■ What is needed
Please take the records that follow and repeat exactly the lines starting with the line with "(** Whether the" and going on through the line with "(** [fsnotify.NewWatcher] and".

■ Supplied records
(* ===== verification/Watcher.v ===== *)
(** * When a pass runs: [Start] and [watch] of [internal/syncer/syncer.go]

    The two goroutines as one machine: the periodic ticker, and the watcher of
    the configuration directory with its debounce timer. What wakes them up is
    an event with its time; a step is the code between two waits. A pass is a
    parameter here, so that the machine composes with any state
    ([Users.syncer_Sync] is the one the server runs). Times are nanoseconds. *)

From S2P Require Import Prelude GoString.

Definition debounce : Z := (500 * 1000000)%Z.

Inductive event :=
  | PeriodicTick              (** [ticker.C] *)
  | FileEvent (name : string) (** [watcher.Events] *)
  | TimerFired                (** [debounce.C] *)
  | WatchError                (** [watcher.Errors] *)
  | WatchClosed               (** one of the watcher's channels is closed *)
  | Done.                     (** [ctx.Done()] *)

(** Whether the ticker loop runs; and the watcher's timer, [None] when its
    goroutine has returned, the deadline when the timer is armed. *)
Record Loops := mkLoops { ticking : bool; watching : option (option Z) }.

(** [fsnotify.NewWatcher] and [watcher.Add] may fail: then only the ticker is
    left. The timer is drained before the loop. *)
Definition Start (watcher_ok : bool) : Loops :=
  mkLoops true (if watcher_ok then Some None else None).

Section Machine.
Context {S : Type} (Sync : Z → S → S).

(** [None] when the event cannot happen: a goroutine has returned, or the timer
    is not due. *)
Definition watch (t : Z) (ev : event) (timer : option Z) (s : S) : option (option (option Z) * S) :=
  match ev with
  | FileEvent name => Some (Some (if HasSuffix name ".json" then Some (t + debounce)%Z else timer), s)
  | TimerFired =>
      match timer with
      | Some deadline => if (deadline <=? t)%Z then Some (Some None, Sync t s) else None
      | None => None
      end
  | WatchError => Some (Some timer, s)
  | WatchClosed => Some (None, s)
  | PeriodicTick | Done => None
  end.
Definition step (t : Z) (ev : event) (c : Loops * S) : option (Loops * S) :=
  let '(l, s) := c in
  match ev with
  | Done => Some (mkLoops false None, s)
  | PeriodicTick => if ticking l then Some (l, Sync t s) else None
  | _ =>
      timer ← watching l;
      '(w, s) ← watch t ev timer s;
      Some (mkLoops (ticking l) w, s)
  end.
Fixpoint loops_run (trace : list (Z * event)) (c : Loops * S) : option (Loops * S) :=
  match trace with
  | [] => Some c
  | (t, ev) :: r => c ← step t ev c; loops_run r c
  end.
End Machine.

(** ** What the machine guarantees *)

Definition is_change (ev : event) : bool :=
  match ev with FileEvent name => HasSuffix name ".json" | _ => false end.
Definition is_fired (ev : event) : bool := match ev with TimerFired => true | _ => false end.
(** The last change that no pass has followed yet. *)
Fixpoint last_change (trace : list (Z * event)) (before : option Z) : option Z :=
  match trace with
  | [] => before
  | (t, ev) :: r => last_change r (if is_change ev then Some t else if is_fired ev then None else before)
  end.
Definition count (p : event → bool) (trace : list (Z * event)) : nat :=
  length (bfilter (λ te, p te.2) trace).

Section Guarantees.
Context {S : Type} (Sync : Z → S → S).
Abbreviation armed c := ((λ t : Z, (t + debounce)%Z) <$> c).

(** The timer is what the pending change says. *)
Definition in_step (pending : option Z) (l : Loops) : Prop :=
  watching l = None ∨ watching l = Some (armed pending).

Lemma step_in_step t ev pending l s l' s' :
  in_step pending l → step Sync t ev (l, s) = Some (l', s') →
  in_step (last_change [(t, ev)] pending) l' ∧ (is_fired ev = true → ∃ c, pending = Some c ∧ (c + debounce <= t)%Z).
Proof.
  intros Hl Hs. destruct ev as [|name| | | |]; cbn in *.
  - destruct (ticking l); by simplify_eq.
  - destruct Hl as [Hl|Hl]; rewrite Hl in Hs; [done|]. cbn in Hs. simplify_eq. split; [|done]. right. cbn.
    by destruct (HasSuffix name ".json").
  - destruct Hl as [Hl|Hl]; rewrite Hl in Hs; [done|]. cbn in Hs. destruct pending as [c|]; [|done]. cbn in Hs.
    destruct (Z.leb_spec (c + debounce) t); [|done]. cbn in Hs. simplify_eq. split; [by right|]. intros _. by exists c.
  - destruct Hl as [Hl|Hl]; rewrite Hl in Hs; [done|]. cbn in Hs. simplify_eq. split; [by right|done].
  - destruct (watching l); [|done]. cbn in Hs. simplify_eq. split; [by left|done].
  - simplify_eq. split; [by left|done].
Qed.

Lemma last_change_cons t ev trace pending :
  last_change ((t, ev) :: trace) pending = last_change trace (last_change [(t, ev)] pending).
Proof. done. Qed.

Lemma run_in_step trace pending l s l' s' :
  in_step pending l → loops_run Sync trace (l, s) = Some (l', s') → in_step (last_change trace pending) l'.
Proof.
  revert pending l s. induction trace as [|[t ev] trace IH]; intros pending l s Hl Hr; cbn [loops_run] in Hr; [by simplify_eq|].
  destruct (step Sync t ev (l, s)) as [[l1 s1]|] eqn:Es; [|done]. cbn [mbind option_bind] in Hr.
  destruct (step_in_step _ _ _ _ _ _ _ Hl Es) as [Hl1 _]. rewrite last_change_cons. by eapply IH.
Qed.

Lemma loops_run_app trace1 trace2 c :
  loops_run Sync (trace1 ++ trace2) c = c ← loops_run Sync trace1 c; loops_run Sync trace2 c.
Proof.
  revert c. induction trace1 as [|[t ev] trace1 IH]; intros c; [done|]. cbn [app loops_run].
  destruct (step Sync t ev c) as [c1|]; [apply IH|done].
Qed.

(** A pass consumes a change: at most one pass for each, and one more for a
    change that was pending. *)
Lemma run_counts trace pending l s l' s' :
  in_step pending l → loops_run Sync trace (l, s) = Some (l', s') →
  count is_fired trace ≤ count is_change trace + match pending with Some _ => 1 | None => 0 end.
Proof.
  revert pending l s. induction trace as [|[t ev] trace IH]; intros pending l s Hl Hr; cbn [loops_run] in Hr; [cbn; lia|].
  destruct (step Sync t ev (l, s)) as [[l1 s1]|] eqn:Es; [|done]. cbn [mbind option_bind] in Hr.
  destruct (step_in_step _ _ _ _ _ _ _ Hl Es) as [Hl1 Hf]. specialize (IH _ _ _ Hl1 Hr).
  unfold count in *. cbn [bfilter last_change snd] in *.
  destruct ev as [|name| | | |]; cbn [is_change is_fired length] in *; try lia.
  - destruct (HasSuffix name ".json"); cbn [length] in *; [|lia]. destruct pending; lia.
  - destruct Hf as (c & -> & _); [done|]. lia.
Qed.

(** C18: No change of the configuration directory is forgotten, and a burst of
    changes is one pass. As long as the watcher lives its timer is armed
    exactly when a [.json] file changed after its last pass, for half a second
    after the latest change, and then it can fire; it never fires earlier, nor
    without a change; and it runs at most one pass for each change, so once the
    files stop changing at most one pass is left to run. *)
Theorem watcher_covers_changes ok trace s l' s' :
  loops_run Sync trace (Start ok, s) = Some (l', s') →
  (watching l' ≠ None → watching l' = Some (armed (last_change trace None))) ∧
  (watching l' ≠ None → ∀ c t, last_change trace None = Some c → (c + debounce <= t)%Z →
     step Sync t TimerFired (l', s') = Some (mkLoops (ticking l') (Some None), Sync t s')) ∧
  (∀ before t after, trace = before ++ (t, TimerFired) :: after →
     ∃ c, last_change before None = Some c ∧ (c + debounce <= t)%Z) ∧
  (∀ before quiet, trace = before ++ quiet → count is_change quiet = 0 → count is_fired quiet ≤ 1).
Proof.
  intros Hr. assert (H0 : in_step None (Start ok)) by (destruct ok; [by right|by left]).
  pose proof (run_in_step _ _ _ _ _ _ H0 Hr) as Hl. split_and!.
  - intros Hw. by destruct Hl.
  - intros Hw c t Hc Ht. destruct Hl as [|Hl]; [done|]. rewrite Hc in Hl. cbn in *. rewrite Hl. cbn.
    by rewrite (proj2 (Z.leb_le _ _) Ht).
  - intros before t after ->. rewrite loops_run_app in Hr.
    destruct (loops_run Sync before (Start ok, s)) as [[l1 s1]|] eqn:E1; [|done].
    cbn [mbind option_bind loops_run] in Hr. apply bind_Some in Hr as ([l2 s2] & Hs & _).
    destruct (step_in_step _ _ _ _ _ _ _ (run_in_step _ _ _ _ _ _ H0 E1) Hs) as [_ Hf]. by apply Hf.
  - intros before quiet -> Hq. rewrite loops_run_app in Hr.
    destruct (loops_run Sync before (Start ok, s)) as [[l1 s1]|] eqn:E1; [|done].
    cbn [mbind option_bind] in Hr. pose proof (run_counts _ _ _ _ _ _ (run_in_step _ _ _ _ _ _ H0 E1) Hr) as Hc. rewrite Hq in Hc.
    destruct (last_change before None); lia.
Qed.
End Guarantees.

(** A file is written twice within the half second: one pass, counted by the
    state, half a second after the second write. *)
Definition two_writes : list (Z * event) :=
  [(0%Z, FileEvent "/etc/xray/a.json"); (100%Z, FileEvent "/etc/xray/a.json.tmp");
   (200%Z, FileEvent "/etc/xray/a.json")].
Lemma watcher_covers_changes_witness :
  step (λ _ n, Datatypes.S n) (200 + debounce)%Z TimerFired
    (mkLoops true (Some (Some (200 + debounce)%Z)), 0) = Some (mkLoops true (Some None), 1).
Proof.
  pose proof (watcher_covers_changes (λ _ n, Datatypes.S n) true two_writes 0
    (mkLoops true (Some (Some (200 + debounce)%Z))) 0 eq_refl) as (_ & Hf & _).
  apply (Hf ltac:(done) 200%Z); [reflexivity|lia].
Defined.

■ Solution to this problem
(** Whether the ticker loop runs; and the watcher's timer, [None] when its
    goroutine has returned, the deadline when the timer is armed. *)
Record Loops := mkLoops { ticking : bool; watching : option (option Z) }.

(** [fsnotify.NewWatcher] and [watcher.Add] may fail: then only the ticker is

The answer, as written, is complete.